FIG. 1 provides a simple block diagram of a standard high volume (SHV) symmetric multiprocessing (SMP) computer system employing currently available commodity components. The design shown employs Intel Pentium Pro.TM. processors and a high-performance bus and chipset, such as an Intel P6 bus and 82450GX chipset, respectively, that are intended to be the SHV companions of the Pentium Pro processor.
The system as shown in FIG. 1 includes a high-bandwidth split-transaction bus 103. The P6 system bus 103 provides support for up to four processors 101 and two PCI interfaces 109 and is designed to connect efficiently to a long-latency memory subsystem, consisting of a system memory 105 and a memory controller chipset 107. Connection to standard PCI devices, not shown, is provided through PCI I/O interfaces 109. As stated above, all of these components are currently available commodity components.
The P6 bus is demultiplexed, fully pipelined, supports split transactions, and can sustain a peak bandwidth of 528 Mbytes/s. Cache consistency is maintained in a multiprocessor environment, with data "snooping" to improve performance. The P6 bus consists of several groups of signals, including arbitration, address, data, and response signals. Each group conducts its business independently and in parallel with the others, allowing bus transactions to be overlapped. Transactions can be fully pipelined, much like instruction execution in a pipelined processor.

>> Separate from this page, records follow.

(* ===== verification/Mac.v ===== *)
(** * Message authentication codes (StackLib/crypto/src/cr_mac.c)

    [cr_calc_mac] computes the block cipher MACs of ISO 9797-1 with DES: a
    padding method, a chain of blocks, and an output transformation, all chosen
    by the mode byte. [iso_pad], [blocks8] and [iso_mac] are the standard's. *)
From S2P Require Import Prelude Package Crc Des.

Definition CR_MAC_SKIP_G : Z := 0x80.
Definition CR_MAC_CUSTOM_IV : Z := 0x40.

Definition on (mode flag : Z) : bool := negb (Z.land mode flag =? 0).

(** how many bytes the last block lacks *)
Definition padding_length (length_ : Z) : Z :=
  if Z.land length_ 7 =? 0 then 0 else 8 - Z.land length_ 7.

(** the third key, from the second eight bytes *)
Definition k3_byte (k : Z) : Z := Z.lor (Z.land k 0x0F) (Z.land (Z.lnot k) 0xF0).
Definition third_key (key : list Z) : list Z := (λ i, k3_byte (key !!! (i + 8)%nat)) <$> seq 0 8.

(** post-processing, first half: the last block is filled up *)
Definition pad_block (mode plen : Z) (dbuffer : list Z) : list Z :=
  if plen =? 0 then dbuffer
  else take (Z.to_nat (8 - plen)) dbuffer ++ (if on mode 0x01 then 0x80 else 0) :: replicate (Z.to_nat (plen - 1)) 0.

(** the output transformation *)
Definition g_block (mode : Z) (key k3 buffer : list Z) : list Z :=
  if on mode CR_MAC_SKIP_G then buffer
  else
    let buffer := cr_des_encode key buffer in
    let alg := Z.shiftr mode 2 in
    if alg =? 1 then buffer
    else if alg =? 2 then cr_des_encode k3 buffer
    else if alg =? 3 then cr_des_encode key (cr_des_decode (drop 8 key) buffer)
    else if alg =? 4 then cr_des_encode (drop 8 key) buffer
    else buffer.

FIG. 4 illustrates the pipelining process. The pipelining process depicted in FIG. 4 and discussed below has been greatly simplified to facilitate an understanding of the pipelining process. The actual protocol utilized in current computer systems utilizing pipelined bus structures can be much more complex than illustrated in FIG. 4.
A first group of signals handles arbitration. In the figure, arbitration for the first transaction ("A") occurs in cycle one. During cycle two, all processors analyze the arbitration results and agree on which will be the master for the next transaction. At cycle three, the master asserts a target address on the request bus, followed by supplemental information in the next cycle. Also at this time, i.e., during cycle four, arbitration for the next transaction ("B") is already under way on the arbitration bus.
At cycle six, the target device can signal an address parity error. In the meantime, other bus devices have been checking to see if the target address hits in their caches; at cycle seven, these devices use the snoop signals to indicate a hit, in which case data may be returned by the snooping device rather than by the original target. If there are no snoop hits, the target device uses the response bus during cycle nine to indicate whether this transaction has completed successfully; if so, data is transmitted on the data bus starting in that same cycle.
Note that, by this time, the arbitration bus can be processing a fourth transaction. At full speed, a 32-byte read takes twelve cycles to complete but uses the data bus for only four of those cycles. With the other buses forging ahead, the data bus can be fully utilized for long periods of time; in this way, three or four transactions can be in progress at once.
The P6 approach improves utilization by pipelining the transactions instead of splitting them. A P6 bus supports up to eight transactions at once, which can occur if devices throttle the bus to extend the transaction latency. The P6 approach eliminates the need for memory controllers to be bus masters, simplifying their design, while allowing high bus utilization. Split transactions are also supported by the P6 bus so that a slow device does not hold up the entire bus. A split transaction allows other transactions to occur during an arbitrarily long latency period. If a device will take significantly more than six cycles to respond, it can defer its response, e.g., at cycle nine in FIG. 4. In this case, the device must eventually rearbitrate for the bus before finally returning the requested data to the original requester. Data phase transfers shown occuring during cycles nine through twelve would also not occur.
Once a transaction is deferred, it does not count against the limit of eight pending bus transactions. Each P6 processor, however, has a limit of four outstanding transactions, including deferred requests from that processor.
As stated above, the Pentium Pro bus allows up to eight transactions to be pending in a heavily pipelined but tenured mode, and many more transactions to be outstanding in a split-transaction mode. Identification and monitoring of the latency of pipelined and outstanding transactions provides information useful for improving system performance.
The method and apparatus described herein is specifically implemented for performance monitoring the latency of pipelined and split transaction cycles on Intel's Pentium Pro (P6) bus, but is applicable to any bus or split transaction protocol. Determining accurate latency information with so many pending transactions, particularly if it is desired to monitor latency characteristics by qualifying the bus cycle, would require much hardware without a method and apparatus similar to the system described below.